Ziegfeld Girl (1941)
6/10
Uneven mix of Hollywood melodrama and Tinseltown fluff
1 April 2020
Three girls, brash Brooklynite Sheila Regan (Lana Turner), earnest daddy's-girl Susan Gallagher (Judy Garland), and exotic beauty Sandra Kolter (Hedy Lamarr) follow different paths when they become the titular characters, the living props (and sometimes entertainers) that adorned the stages in the Ziegfeld's extravagant Follies. The central story is the rise and fall of Sheila, who abandons her working-class boyfriend (a miscast Jimmy Stewart) for high-roller Geoffrey Collis (Ian Hunter) before falling from grace (literally and figuratively) and bottoming out hustling drinks in seedy speakeasies. Turner is pretty good but the toggling between her being slapped around by a bitter ex-palooka (Dan Dailey) or struggling to maintain poise when deathly ill, and the over-the-top froth on the Follies' stage was a bit jarring. While the girl from Flatbush's star was waxing and waning, Hedy Lamarr wanders around dreamily, dealing with temptation and the needs of her violinist husband Franz (Philip Dorn), untimely finding a trite epiphany through an ex-showgirl fearful of losing her man.

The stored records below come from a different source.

Lemma retry_stops_at_first_passing_attempt_witness :
  let f (c : nat) : nat := c in
  let check_f (ret : nat) : bool := bool_decide (2 ≤ ret)%nat in
  Common.retry f check_f true 5 =
    (Some 2%nat,
     [Common.Called 0; Common.Waited 0; Common.Called 1; Common.Waited 1; Common.Called 2]) ∧
  Common.retry f check_f true 2 =
    (None, [Common.Called 0; Common.Waited 0; Common.Called 1]) ∧
  Common.retry f check_f true 0 = (None, []).
Proof.
  intros f check_f. split; [|split].
  - apply (retry_stops_at_first_passing_attempt f check_f true 5).
    + lia.
    + reflexivity.
    + intros j Hj. unfold check_f, f. apply bool_decide_eq_false. lia.
  - apply (retry_stops_at_first_passing_attempt f check_f true 2).
    intros k Hk. unfold check_f, f. apply bool_decide_eq_false. lia.
  - apply (retry_stops_at_first_passing_attempt f check_f true 0).
    intros k Hk. lia.
Defined.

Section AssertExecProperties.
Variable exec_cmd : nat → Z.

Lemma assert_exec_from_step (t fuel : nat) rc w :
  exec_cmd t ≠ 0 →
  Common.assert_exec_from exec_cmd t (S fuel) rc w =
    Common.assert_exec_from exec_cmd (S t) fuel (exec_cmd t)
      (Common.act (Common.ExecCmd t)
         (if bool_decide (0 < t)%nat
          then Common.act (Common.Sleep 60) (Common.act Common.LogRetrying w) else w)).
Proof. intros Hrc. simpl. by rewrite bool_decide_eq_false_2. Qed.

Lemma assert_exec_from_passing (k t fuel : nat) rc w :
  (t ≤ k)%nat → (k < t + fuel)%nat →
  exec_cmd k = 0 →
  (∀ j, (t ≤ j)%nat → (j < k)%nat → exec_cmd j ≠ 0) →
  Common.assert_exec_from exec_cmd t fuel rc w =
    (0,
     {| Common.remove_tmp_working_dir := Common.remove_tmp_working_dir w;
        Common.actions :=
          Common.actions w ++
          (if bool_decide (0 < t)%nat then [Common.LogRetrying; Common.Sleep 60] else []) ++
          (seq t (k - t) ≫= λ t, [Common.ExecCmd t; Common.LogRetrying; Common.Sleep 60]) ++
          [Common.ExecCmd k] |}).
Proof.
  revert t rc w. induction fuel as [|fuel IH]; intros t rc w Ht Hk Hpass Hfail; [lia|].
  simpl. destruct (decide (t = k)) as [->|Hne].
  - rewrite Hpass. simpl. rewrite Nat.sub_diag. unfold Common.act.
    case_bool_decide; simpl; by rewrite <- ?app_assoc.
  - rewrite (bool_decide_eq_false_2 (exec_cmd t = 0)) by (apply Hfail; lia).
    rewrite IH by (try done; try lia; intros; apply Hfail; lia).
    rewrite (bool_decide_eq_true_2 (0 < S t)%nat) by lia.
    replace (k - t)%nat with (S (k - S t)) by lia. f_equal.
    cbn [seq mbind list_bind]. unfold Common.act.
    case_bool_decide; simpl; f_equal; by rewrite <- ?app_assoc.
Qed.

Lemma assert_exec_from_failing (t fuel : nat) rc w :
  (∀ j, (t ≤ j)%nat → (j < t + S fuel)%nat → exec_cmd j ≠ 0) →
  Common.assert_exec_from exec_cmd t (S fuel) rc w =
    (exec_cmd (t + fuel),
     {| Common.remove_tmp_working_dir := Common.remove_tmp_working_dir w;
        Common.actions :=
          Common.actions w ++
          (if bool_decide (0 < t)%nat then [Common.LogRetrying; Common.Sleep 60] else []) ++
          (seq t fuel ≫= λ t, [Common.ExecCmd t; Common.LogRetrying; Common.Sleep 60]) ++
          [Common.ExecCmd (t + fuel)] |}).
Proof.
  revert t rc w. induction fuel as [|fuel IH]; intros t rc w Hfail.
  - simpl. rewrite (bool_decide_eq_false_2 (exec_cmd t = 0)) by (apply Hfail; lia).
    rewrite Nat.add_0_r. unfold Common.act.
    case_bool_decide; simpl; by rewrite <- ?app_assoc.
  - rewrite assert_exec_from_step by (apply Hfail; lia).
    rewrite IH by (intros; apply Hfail; lia).
    rewrite (bool_decide_eq_true_2 (0 < S t)%nat) by lia.
    replace (S t + fuel)%nat with (t + S fuel)%nat by lia. f_equal.
    cbn [seq mbind list_bind]. unfold Common.act.
    case_bool_decide; simpl; f_equal; by rewrite <- ?app_assoc.
Qed.

(** X21.  [assert_exec] runs the command until it exits with 0, at most
    [retries] times, logging and sleeping 60 seconds before every run but
    the first.  It raises only when [retries] is above 0 and every run
    failed, and then [remove_tmp_working_dir] is cleared; with [retries] at
    most 0 it runs nothing and raises nothing. *)
Theorem assert_exec_runs_until_success (retries : Z) (w : Common.World) :
  (retries ≤ 0 → Common.assert_exec exec_cmd retries w = (None, w)) ∧
  (∀ k, Z.of_nat k < retries → exec_cmd k = 0 →
        (∀ j, (j < k)%nat → exec_cmd j ≠ 0) →
        Common.assert_exec exec_cmd retries w =
          (None,
           {| Common.remove_tmp_working_dir := Common.remove_tmp_working_dir w;
              Common.actions :=
                Common.actions w ++ Common.failed_runs k ++ [Common.ExecCmd k] |})) ∧
  (0 < retries → (∀ k, Z.of_nat k < retries → exec_cmd k ≠ 0) →
   Common.assert_exec exec_cmd retries w =
     (Some Common.IOError,
      {| Common.remove_tmp_working_dir := false;
         Common.actions :=
           Common.actions w ++ Common.failed_runs (Z.to_nat retries - 1) ++
           [Common.ExecCmd (Z.to_nat retries - 1)] |})).
Proof.
  unfold Common.assert_exec, Common.failed_runs. split; [|split].
  - intros Hretries. replace (Z.to_nat retries) with 0%nat by lia. simpl.
    by destruct w.
  - intros k Hk Hpass Hfail.
    rewrite (assert_exec_from_passing k) by (try done; try lia; intros; apply Hfail; lia).
    unfold Common.assert_rc0. simpl. by rewrite Nat.sub_0_r.
  - intros Hretries Hfail.
    destruct (Z.to_nat retries) as [|m] eqn:Hm; [lia|].
    rewrite assert_exec_from_failing by (intros; apply Hfail; lia).
    unfold Common.assert_rc0. rewrite bool_decide_eq_true_2 by (apply Hfail; lia).
    simpl. by rewrite Nat.sub_0_r.
Qed.

End AssertExecProperties.

Lemma assert_exec_runs_until_success_witness :
  let exec_cmd (t : nat) : Z := if bool_decide (t < 2)%nat then 1 else 0 in
  let w := {| Common.remove_tmp_working_dir := true; Common.actions := [] |} in
  Common.assert_exec exec_cmd 0 w = (None, w) ∧
  Common.assert_exec exec_cmd 3 w =
    (None,
     {| Common.remove_tmp_working_dir := true;
        Common.actions :=
          [Common.ExecCmd 0; Common.LogRetrying; Common.Sleep 60;
           Common.ExecCmd 1; Common.LogRetrying; Common.Sleep 60; Common.ExecCmd 2] |}) ∧
  Common.assert_exec exec_cmd 2 w =
    (Some Common.IOError,
     {| Common.remove_tmp_working_dir := false;
        Common.actions :=
          [Common.ExecCmd 0; Common.LogRetrying; Common.Sleep 60; Common.ExecCmd 1] |}).
Proof.
  intros exec_cmd w. split; [|split].
  - apply (assert_exec_runs_until_success exec_cmd 0 w). lia.
  - apply (proj1 (proj2 (assert_exec_runs_until_success exec_cmd 3 w)) 2%nat).
    + lia.
    + reflexivity.
    + intros j Hj. unfold exec_cmd. rewrite bool_decide_eq_true_2 by lia. done.
  - apply (assert_exec_runs_until_success exec_cmd 2 w).
    + lia.
    + intros k Hk. unfold exec_cmd. rewrite bool_decide_eq_true_2 by lia. done.
Defined.

Lemma split_on_parts sep s :
  Forall (λ part, sep ∉ String.list_ascii_of_string part) (split_on sep s).
Proof.
  induction s as [|c s IH]; simpl.
  { constructor; [apply not_elem_of_nil | constructor]. }
  case_bool_decide as Hc.
  - constructor; [apply not_elem_of_nil | done].
  - destruct (split_on sep s) as [|part parts].
    + constructor; [|constructor]. simpl. rewrite not_elem_of_cons. split; [done|].
      apply not_elem_of_nil.
    + apply Forall_cons in IH as [Hpart Hparts]. constructor; [|done].
      simpl. rewrite not_elem_of_cons. split; [congruence | done].
Qed.

Lemma split_on_head_sep sep s : split_on sep (String sep s) = "" :: split_on sep s.
Proof. simpl. by rewrite bool_decide_eq_true_2. Qed.

(** X22.  The argument list that [exec_cmd] and [gather_exec] make of a
    command given as one string has one argument more than the command has
    spaces, none of the arguments holds a space, and joined with spaces they
    are the command again: two spaces in a row, or a space at either end,
    give an empty argument. *)
Theorem cmd_list_round_trip (cmd : string) :
  String.concat " " (Common.cmd_list cmd) = cmd ∧
  length (Common.cmd_list cmd) = S (count_char " " cmd) ∧
  Forall (λ arg, " "%char ∉ String.list_ascii_of_string arg) (Common.cmd_list cmd).
Proof.
  unfold Common.cmd_list. split; [apply concat_split_on|].
  split; [apply length_split_on | apply split_on_parts].
Qed.

(** X23.  The command that [recursive_overwrite] runs always has an empty
    third argument, after [rsync] and [-av]: the command line is split at
    every space, and there are two in a row before the first exclude option
    or, without one, before the source. *)
Theorem recursive_overwrite_passes_empty_argument (src dest : string) (ignore : list string) :
  ∃ args,
    Common.recursive_overwrite_cmd src dest ignore = "rsync" :: "-av" :: "" :: args.
Proof.
  unfold Common.recursive_overwrite_cmd.
  change ("rsync -av " +:+ ?s) with ("rsync" +:+ String " " ("-av" +:+ String " " s)).
  rewrite split_on_app by (apply (bool_decide_unpack _); vm_compute; exact I).
  rewrite split_on_app by (apply (bool_decide_unpack _); vm_compute; exact I).
  destruct ignore as [|i ignore]; cbn [Common.exclude_of].
  - change ("" +:+ " " +:+ ?s) with (String " " s).
    rewrite split_on_head_sep. by eexists.
  - change ((" --exclude=" +:+ ?a) +:+ ?b) with (String " " (("--exclude=" +:+ a) +:+ b)).
    rewrite split_on_head_sep. by eexists.
Qed.

(** X24.  [with Dir(...)] blocks, nested to any depth, run the body in the
    innermost directory and leave the process and the thread-local storage
    in the directory that was in effect before, whatever the body did to
    either. *)
Theorem with_Dirs_restores (dirs : list string) (dir : string) (body : Common.Cwd → Common.Cwd)
    (w : Common.Cwd) :
  let inside := {| Common.os_cwd := dir; Common.tl_cwd := Some dir |} in
  let before := (Common.getcwd w).1 in
  Common.with_Dirs (dirs ++ [dir]) body w =
    Common.with_Dirs (dirs ++ [dir]) (λ _, body inside) w ∧
  Common.with_Dirs (dirs ++ [dir]) body w =
    {| Common.os_cwd := before; Common.tl_cwd := Some before |}.
Proof.
  intros inside before. split.
  - clear before. revert w. induction dirs as [|d dirs IH]; intros w; simpl.
    + unfold Common.with_Dir, Common.enter. by destruct (Common.getcwd w).
    + unfold Common.with_Dir. destruct (Common.enter d w) as [previousDir w'].
      by rewrite IH.
  - subst before. destruct dirs as [|d dirs]; simpl;
      unfold Common.with_Dir, Common.enter; by destruct (Common.getcwd w).
Qed.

Meanwhile, talented songbird Susan deals with her father's reluctant realisation that his Vaudeville-style of show is passé (until, of course, he's given a change to 'put on a show' in front of the tux-and-gowned crowd at the Follies). There are a couple of good song and dance routines including Garland's poignant rendition of 'I'm Always Chasing Rainbows' (her second hit in as many years involving rainbows and bluebirds) and an energetic rumba showpiece 'Minnie from Trinidad'. The great secondary cast is full of familiar faces (and voices) including former child-star Jackie Cooper as Sheila's concerned brother, Eve Arden as an experienced gold-digger, and Edward Everett Horton as Noble Sage, the unseen Ziegfeld's lieutenant (I can't hear Horton's voice without thinking about 'Rocky and Bullwinkle'). The film is overlong and some of the side-plots dispensable (Jimmy Stewart mobbed up and in the can for bootlegging??). Other than a couple of highlights, the music and production numbers don't compare to 1936's 'The Great Ziegfeld' or some of the 1930's 'Gold Diggers' films and, while frothily entertaining at times, 'Ziegfeld Girl' lacks the timeless charm of the best of the genre.